TASK GOAL >> Wherever "apply" turns up in the entries, copy out the line that holds it.

■ ■ ■

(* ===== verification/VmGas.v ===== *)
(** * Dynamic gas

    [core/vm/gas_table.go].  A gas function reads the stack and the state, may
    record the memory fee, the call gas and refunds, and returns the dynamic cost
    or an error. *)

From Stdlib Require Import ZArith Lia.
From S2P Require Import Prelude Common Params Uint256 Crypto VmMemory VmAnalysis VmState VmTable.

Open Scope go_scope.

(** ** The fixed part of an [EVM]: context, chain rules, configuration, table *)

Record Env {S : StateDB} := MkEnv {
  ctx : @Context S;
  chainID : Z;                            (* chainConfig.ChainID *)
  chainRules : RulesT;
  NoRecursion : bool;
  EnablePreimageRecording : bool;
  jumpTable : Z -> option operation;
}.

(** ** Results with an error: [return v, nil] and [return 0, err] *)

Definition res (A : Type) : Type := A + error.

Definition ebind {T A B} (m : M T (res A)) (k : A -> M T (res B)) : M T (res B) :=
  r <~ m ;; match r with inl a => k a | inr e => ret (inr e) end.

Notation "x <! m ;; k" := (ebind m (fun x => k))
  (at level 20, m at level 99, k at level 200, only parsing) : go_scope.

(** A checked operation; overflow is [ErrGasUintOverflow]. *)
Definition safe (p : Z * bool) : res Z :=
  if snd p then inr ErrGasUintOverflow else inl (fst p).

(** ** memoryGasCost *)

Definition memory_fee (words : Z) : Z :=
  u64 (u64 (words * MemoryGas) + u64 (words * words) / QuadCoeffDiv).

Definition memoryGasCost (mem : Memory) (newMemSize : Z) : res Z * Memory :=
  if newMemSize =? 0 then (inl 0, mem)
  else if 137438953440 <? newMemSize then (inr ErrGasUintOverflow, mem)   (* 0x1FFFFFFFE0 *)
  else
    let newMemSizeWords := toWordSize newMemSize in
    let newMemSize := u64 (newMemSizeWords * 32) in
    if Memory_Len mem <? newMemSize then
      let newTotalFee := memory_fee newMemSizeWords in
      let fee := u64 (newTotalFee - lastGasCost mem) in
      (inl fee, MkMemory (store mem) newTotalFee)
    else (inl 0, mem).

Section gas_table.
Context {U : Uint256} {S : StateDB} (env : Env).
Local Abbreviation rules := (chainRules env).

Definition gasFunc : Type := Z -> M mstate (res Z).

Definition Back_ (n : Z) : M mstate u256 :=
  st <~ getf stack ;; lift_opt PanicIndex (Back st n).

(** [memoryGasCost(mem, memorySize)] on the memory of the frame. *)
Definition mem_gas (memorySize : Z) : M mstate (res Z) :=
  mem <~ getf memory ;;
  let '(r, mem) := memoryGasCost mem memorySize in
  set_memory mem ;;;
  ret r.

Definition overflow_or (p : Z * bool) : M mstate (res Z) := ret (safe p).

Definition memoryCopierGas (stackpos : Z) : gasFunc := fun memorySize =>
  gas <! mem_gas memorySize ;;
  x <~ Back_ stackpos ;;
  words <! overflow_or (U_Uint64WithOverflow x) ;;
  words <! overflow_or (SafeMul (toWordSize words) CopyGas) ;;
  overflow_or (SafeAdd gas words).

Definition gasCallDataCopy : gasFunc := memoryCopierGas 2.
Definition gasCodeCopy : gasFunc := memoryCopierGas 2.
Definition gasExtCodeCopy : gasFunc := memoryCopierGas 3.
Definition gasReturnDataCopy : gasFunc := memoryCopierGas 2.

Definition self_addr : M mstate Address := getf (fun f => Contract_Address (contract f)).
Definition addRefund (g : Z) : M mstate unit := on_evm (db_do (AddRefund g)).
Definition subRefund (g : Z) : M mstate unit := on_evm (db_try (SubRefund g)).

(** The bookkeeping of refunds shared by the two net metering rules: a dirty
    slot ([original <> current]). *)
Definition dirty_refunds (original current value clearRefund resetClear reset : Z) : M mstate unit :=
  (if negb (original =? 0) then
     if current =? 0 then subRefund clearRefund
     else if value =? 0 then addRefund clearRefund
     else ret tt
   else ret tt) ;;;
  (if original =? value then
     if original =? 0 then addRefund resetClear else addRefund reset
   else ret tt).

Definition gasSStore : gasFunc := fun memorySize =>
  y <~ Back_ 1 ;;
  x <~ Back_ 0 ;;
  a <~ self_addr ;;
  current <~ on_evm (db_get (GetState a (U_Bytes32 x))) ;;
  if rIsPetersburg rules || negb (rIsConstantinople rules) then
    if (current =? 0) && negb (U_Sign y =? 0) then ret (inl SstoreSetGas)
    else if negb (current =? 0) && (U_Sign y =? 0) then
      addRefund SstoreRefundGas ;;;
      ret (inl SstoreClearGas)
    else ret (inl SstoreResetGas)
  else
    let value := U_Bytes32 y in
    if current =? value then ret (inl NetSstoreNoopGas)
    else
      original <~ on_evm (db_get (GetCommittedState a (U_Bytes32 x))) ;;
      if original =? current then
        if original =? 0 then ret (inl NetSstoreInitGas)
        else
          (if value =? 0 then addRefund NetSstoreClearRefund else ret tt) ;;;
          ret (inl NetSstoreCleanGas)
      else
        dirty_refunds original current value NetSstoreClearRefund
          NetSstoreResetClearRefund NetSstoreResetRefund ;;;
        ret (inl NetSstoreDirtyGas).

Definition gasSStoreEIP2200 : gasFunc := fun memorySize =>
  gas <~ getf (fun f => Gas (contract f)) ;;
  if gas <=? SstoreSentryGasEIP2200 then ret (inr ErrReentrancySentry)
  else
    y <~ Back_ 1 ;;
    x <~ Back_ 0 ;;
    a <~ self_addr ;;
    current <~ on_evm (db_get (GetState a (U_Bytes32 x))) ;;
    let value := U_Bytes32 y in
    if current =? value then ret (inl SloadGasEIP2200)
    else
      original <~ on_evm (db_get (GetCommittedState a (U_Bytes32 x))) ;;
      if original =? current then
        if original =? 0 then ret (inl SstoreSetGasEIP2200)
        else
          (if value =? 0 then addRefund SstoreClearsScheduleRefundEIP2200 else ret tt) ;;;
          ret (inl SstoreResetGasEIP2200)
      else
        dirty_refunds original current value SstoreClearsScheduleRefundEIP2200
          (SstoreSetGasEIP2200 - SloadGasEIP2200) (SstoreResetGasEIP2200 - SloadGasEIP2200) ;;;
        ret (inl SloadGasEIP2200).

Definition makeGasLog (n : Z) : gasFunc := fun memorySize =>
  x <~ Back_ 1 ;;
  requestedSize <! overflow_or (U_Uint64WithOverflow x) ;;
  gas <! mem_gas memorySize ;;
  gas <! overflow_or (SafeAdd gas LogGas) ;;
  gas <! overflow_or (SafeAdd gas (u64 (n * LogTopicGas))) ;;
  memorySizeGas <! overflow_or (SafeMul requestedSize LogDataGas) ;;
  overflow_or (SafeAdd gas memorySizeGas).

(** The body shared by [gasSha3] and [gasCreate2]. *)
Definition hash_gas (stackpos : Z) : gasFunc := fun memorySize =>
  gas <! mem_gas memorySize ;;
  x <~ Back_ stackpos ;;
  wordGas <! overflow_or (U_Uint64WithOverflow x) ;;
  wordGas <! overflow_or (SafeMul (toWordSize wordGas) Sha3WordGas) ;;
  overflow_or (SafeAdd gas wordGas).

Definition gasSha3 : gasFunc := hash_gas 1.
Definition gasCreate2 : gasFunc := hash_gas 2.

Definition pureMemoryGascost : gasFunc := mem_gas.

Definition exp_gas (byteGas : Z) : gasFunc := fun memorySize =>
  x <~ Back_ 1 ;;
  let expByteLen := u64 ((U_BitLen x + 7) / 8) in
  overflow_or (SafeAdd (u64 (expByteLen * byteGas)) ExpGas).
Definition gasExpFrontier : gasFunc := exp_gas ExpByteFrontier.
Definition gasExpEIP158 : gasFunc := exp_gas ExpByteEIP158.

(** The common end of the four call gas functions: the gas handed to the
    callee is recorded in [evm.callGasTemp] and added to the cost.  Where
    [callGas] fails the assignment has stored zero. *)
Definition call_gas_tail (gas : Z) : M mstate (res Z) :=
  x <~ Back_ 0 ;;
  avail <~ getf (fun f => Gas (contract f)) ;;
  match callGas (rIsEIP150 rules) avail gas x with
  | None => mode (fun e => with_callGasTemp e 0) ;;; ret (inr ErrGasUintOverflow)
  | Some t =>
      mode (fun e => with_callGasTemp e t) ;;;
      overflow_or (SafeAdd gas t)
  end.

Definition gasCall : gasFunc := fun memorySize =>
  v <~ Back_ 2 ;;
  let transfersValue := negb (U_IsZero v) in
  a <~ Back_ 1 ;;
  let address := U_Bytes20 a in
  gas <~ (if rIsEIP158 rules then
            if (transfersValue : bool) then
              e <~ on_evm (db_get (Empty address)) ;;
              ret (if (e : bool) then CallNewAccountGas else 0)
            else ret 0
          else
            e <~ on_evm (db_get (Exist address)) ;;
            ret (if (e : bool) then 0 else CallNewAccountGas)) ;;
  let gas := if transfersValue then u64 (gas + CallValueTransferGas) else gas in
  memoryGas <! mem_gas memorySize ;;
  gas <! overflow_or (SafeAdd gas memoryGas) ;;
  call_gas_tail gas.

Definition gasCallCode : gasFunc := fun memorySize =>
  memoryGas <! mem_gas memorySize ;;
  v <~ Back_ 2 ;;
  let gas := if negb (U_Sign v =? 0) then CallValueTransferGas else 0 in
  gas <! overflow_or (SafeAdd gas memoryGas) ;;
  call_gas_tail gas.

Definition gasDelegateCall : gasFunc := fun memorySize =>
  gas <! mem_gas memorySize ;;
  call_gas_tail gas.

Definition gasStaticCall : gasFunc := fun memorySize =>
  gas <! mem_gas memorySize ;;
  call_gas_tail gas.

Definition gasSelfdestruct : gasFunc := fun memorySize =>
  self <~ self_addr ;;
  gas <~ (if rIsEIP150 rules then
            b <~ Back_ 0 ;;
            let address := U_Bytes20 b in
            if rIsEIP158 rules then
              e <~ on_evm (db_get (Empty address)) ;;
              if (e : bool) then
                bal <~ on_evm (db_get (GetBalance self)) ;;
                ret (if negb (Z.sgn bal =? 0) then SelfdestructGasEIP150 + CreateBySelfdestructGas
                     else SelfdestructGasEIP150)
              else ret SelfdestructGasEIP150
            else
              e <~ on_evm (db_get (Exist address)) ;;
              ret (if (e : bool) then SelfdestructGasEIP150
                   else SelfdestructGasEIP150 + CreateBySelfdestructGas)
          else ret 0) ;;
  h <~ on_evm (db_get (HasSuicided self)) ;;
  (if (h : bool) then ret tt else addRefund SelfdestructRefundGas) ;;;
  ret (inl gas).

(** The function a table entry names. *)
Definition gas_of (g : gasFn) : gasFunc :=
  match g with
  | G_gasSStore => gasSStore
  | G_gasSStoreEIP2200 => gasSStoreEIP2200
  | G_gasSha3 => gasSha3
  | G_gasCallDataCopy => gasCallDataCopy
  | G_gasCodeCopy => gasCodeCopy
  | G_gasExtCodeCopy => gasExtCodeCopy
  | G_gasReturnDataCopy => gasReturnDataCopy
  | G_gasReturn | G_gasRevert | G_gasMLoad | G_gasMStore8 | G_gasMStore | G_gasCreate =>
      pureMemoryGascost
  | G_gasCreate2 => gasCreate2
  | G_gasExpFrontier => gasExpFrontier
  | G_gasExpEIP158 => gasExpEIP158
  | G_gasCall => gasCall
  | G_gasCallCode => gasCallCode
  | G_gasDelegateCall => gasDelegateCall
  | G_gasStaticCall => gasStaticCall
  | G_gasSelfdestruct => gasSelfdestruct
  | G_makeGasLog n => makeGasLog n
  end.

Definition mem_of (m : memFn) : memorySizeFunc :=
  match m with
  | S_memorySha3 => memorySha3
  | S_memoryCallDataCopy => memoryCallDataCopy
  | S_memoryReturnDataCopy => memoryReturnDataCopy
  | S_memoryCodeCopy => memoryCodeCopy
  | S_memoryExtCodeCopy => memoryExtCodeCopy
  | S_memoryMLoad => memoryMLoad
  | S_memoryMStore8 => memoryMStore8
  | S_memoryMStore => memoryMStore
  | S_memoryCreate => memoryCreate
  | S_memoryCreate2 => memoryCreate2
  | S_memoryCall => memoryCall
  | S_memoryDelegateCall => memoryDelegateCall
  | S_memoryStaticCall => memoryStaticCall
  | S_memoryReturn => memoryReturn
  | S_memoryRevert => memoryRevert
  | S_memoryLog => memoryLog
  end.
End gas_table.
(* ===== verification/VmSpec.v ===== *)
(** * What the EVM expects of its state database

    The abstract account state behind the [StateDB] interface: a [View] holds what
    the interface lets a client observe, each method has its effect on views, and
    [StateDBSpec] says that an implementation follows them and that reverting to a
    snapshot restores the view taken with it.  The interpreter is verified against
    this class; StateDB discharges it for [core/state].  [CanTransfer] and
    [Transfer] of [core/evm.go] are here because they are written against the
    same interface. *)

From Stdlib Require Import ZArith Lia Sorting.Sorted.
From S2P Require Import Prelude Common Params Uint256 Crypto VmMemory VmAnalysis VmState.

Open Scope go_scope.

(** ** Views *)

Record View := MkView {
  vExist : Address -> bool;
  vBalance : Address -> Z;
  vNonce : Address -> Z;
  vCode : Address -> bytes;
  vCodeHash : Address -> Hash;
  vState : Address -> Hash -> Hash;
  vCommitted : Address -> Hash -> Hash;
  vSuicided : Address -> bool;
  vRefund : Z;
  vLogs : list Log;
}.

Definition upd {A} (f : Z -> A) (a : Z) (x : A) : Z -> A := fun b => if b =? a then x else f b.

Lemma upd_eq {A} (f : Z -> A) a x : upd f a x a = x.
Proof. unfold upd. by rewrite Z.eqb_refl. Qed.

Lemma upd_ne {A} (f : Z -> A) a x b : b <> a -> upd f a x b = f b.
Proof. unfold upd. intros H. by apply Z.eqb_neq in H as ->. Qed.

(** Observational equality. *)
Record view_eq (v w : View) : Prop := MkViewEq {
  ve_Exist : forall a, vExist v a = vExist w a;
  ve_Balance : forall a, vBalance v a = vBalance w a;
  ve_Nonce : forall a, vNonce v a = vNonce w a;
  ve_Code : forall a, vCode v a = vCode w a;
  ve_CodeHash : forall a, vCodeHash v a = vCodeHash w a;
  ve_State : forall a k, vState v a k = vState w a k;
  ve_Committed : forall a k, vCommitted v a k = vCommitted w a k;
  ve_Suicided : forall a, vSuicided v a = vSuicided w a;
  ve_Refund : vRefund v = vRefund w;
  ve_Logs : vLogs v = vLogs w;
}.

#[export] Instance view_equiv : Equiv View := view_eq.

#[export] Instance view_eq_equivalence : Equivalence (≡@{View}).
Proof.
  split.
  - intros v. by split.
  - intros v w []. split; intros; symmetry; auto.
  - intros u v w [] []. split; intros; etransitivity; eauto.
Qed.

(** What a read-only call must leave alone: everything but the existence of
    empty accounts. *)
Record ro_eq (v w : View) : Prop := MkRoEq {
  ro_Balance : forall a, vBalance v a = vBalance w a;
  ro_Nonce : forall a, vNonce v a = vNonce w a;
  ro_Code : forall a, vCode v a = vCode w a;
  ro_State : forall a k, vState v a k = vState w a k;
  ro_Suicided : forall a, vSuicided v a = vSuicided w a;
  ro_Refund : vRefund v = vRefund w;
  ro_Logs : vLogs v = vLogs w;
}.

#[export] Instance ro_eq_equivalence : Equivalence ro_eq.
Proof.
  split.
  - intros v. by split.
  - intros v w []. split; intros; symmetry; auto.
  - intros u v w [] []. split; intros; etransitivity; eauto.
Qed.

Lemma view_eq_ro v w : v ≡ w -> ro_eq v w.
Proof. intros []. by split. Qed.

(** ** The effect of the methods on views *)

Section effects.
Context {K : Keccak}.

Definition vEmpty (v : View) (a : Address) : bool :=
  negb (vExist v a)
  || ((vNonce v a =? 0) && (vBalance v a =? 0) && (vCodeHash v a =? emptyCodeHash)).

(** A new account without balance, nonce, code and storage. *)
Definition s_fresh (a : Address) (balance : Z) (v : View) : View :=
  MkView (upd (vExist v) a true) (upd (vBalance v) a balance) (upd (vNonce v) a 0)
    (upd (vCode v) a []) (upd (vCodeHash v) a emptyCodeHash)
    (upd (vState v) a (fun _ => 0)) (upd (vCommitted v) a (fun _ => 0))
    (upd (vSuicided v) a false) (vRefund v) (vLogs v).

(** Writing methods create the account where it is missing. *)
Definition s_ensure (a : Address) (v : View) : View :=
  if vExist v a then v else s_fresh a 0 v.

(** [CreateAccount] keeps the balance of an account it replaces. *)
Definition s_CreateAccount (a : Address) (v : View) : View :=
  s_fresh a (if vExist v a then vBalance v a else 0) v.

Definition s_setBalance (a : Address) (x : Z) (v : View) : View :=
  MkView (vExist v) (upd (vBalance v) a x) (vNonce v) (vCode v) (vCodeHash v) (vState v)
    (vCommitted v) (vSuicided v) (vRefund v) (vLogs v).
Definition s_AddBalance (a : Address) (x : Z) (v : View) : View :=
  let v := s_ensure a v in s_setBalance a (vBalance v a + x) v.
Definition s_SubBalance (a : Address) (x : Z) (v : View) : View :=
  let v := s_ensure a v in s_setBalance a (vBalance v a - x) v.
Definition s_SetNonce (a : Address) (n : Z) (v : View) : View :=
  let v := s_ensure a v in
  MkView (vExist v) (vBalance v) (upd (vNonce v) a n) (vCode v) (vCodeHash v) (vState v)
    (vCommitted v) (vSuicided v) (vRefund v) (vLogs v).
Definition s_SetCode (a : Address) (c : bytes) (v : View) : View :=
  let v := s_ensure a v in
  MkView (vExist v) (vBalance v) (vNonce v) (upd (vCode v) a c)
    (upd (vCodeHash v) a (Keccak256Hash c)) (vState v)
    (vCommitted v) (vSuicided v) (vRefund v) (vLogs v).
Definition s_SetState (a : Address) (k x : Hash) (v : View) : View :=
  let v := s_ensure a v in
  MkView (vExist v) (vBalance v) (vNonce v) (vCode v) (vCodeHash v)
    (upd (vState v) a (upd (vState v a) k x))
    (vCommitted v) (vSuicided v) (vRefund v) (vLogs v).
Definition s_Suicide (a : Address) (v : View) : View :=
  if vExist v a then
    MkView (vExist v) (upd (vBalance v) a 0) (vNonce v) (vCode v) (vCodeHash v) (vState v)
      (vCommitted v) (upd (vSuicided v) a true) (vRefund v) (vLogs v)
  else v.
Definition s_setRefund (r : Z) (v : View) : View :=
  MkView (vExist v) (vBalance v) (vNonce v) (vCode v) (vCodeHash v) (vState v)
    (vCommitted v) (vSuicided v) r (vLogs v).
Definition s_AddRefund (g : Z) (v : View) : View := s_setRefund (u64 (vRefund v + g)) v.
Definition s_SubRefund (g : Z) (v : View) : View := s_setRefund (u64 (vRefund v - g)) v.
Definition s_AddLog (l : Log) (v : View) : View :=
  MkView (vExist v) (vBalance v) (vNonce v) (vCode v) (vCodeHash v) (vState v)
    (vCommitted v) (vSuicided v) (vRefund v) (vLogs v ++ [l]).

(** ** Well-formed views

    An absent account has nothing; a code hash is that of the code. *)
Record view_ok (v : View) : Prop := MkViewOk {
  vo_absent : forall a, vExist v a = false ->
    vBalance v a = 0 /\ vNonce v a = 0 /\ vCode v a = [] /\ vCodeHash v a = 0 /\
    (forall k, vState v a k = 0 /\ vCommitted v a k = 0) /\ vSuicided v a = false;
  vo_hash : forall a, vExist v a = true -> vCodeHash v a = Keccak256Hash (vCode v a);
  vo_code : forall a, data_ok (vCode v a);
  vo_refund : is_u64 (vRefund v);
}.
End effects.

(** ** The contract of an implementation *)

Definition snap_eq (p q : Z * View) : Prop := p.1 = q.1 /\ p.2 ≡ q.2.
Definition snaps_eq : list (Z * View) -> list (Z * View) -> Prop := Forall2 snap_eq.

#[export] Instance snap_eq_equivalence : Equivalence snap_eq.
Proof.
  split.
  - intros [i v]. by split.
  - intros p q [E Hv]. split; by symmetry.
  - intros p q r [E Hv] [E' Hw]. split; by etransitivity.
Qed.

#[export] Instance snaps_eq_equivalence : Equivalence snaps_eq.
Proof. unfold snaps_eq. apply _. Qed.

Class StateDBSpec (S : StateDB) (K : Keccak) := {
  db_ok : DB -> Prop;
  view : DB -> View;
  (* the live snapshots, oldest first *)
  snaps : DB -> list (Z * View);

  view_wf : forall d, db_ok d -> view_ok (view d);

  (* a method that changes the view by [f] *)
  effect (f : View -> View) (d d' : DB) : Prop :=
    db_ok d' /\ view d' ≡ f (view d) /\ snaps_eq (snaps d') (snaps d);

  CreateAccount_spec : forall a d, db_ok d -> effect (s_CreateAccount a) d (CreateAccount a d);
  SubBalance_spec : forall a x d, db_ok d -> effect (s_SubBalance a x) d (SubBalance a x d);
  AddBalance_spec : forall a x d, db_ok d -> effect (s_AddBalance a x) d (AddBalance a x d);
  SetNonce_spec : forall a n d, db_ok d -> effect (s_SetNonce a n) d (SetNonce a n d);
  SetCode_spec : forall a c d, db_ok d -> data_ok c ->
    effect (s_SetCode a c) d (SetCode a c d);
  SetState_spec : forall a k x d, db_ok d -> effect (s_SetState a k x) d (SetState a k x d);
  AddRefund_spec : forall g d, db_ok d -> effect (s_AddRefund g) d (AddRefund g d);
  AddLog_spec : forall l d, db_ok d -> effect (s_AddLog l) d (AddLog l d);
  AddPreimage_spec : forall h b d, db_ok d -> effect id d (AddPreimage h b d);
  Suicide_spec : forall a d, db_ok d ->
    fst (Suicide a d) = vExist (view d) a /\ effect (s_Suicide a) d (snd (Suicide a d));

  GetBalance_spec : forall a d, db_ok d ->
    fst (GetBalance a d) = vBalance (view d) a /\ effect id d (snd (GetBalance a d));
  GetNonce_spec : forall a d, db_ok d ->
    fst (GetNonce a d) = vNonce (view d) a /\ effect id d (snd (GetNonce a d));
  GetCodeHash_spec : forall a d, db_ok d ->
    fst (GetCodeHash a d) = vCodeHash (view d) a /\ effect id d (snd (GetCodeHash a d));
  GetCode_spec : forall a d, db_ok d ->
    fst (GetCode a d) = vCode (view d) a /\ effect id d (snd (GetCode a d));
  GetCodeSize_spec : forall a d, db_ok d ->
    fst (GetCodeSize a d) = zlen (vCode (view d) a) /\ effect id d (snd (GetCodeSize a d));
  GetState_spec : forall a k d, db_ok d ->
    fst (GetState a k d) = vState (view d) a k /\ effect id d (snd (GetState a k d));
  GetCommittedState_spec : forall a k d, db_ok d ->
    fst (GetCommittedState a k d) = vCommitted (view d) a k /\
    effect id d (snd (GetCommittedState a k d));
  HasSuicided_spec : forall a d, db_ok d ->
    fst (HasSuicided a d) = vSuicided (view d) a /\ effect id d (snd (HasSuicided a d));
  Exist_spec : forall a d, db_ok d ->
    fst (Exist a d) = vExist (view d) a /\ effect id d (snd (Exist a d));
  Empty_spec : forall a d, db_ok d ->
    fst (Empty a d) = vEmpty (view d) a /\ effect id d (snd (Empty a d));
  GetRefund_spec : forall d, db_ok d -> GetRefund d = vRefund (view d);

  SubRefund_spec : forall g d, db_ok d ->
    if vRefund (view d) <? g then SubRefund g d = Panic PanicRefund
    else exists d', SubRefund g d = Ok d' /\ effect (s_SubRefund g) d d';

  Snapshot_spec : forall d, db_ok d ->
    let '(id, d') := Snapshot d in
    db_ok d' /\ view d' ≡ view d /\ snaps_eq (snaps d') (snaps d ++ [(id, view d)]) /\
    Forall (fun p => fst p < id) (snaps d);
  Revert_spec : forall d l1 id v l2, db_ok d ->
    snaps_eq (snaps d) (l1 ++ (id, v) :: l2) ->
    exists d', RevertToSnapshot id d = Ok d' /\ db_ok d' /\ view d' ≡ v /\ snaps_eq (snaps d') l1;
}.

■ ■ ■

ANSWER TO THIS TASK >>
Proof. unfold upd. intros H. by apply Z.eqb_neq in H as ->. Qed.
Proof. unfold snaps_eq. apply _. Qed.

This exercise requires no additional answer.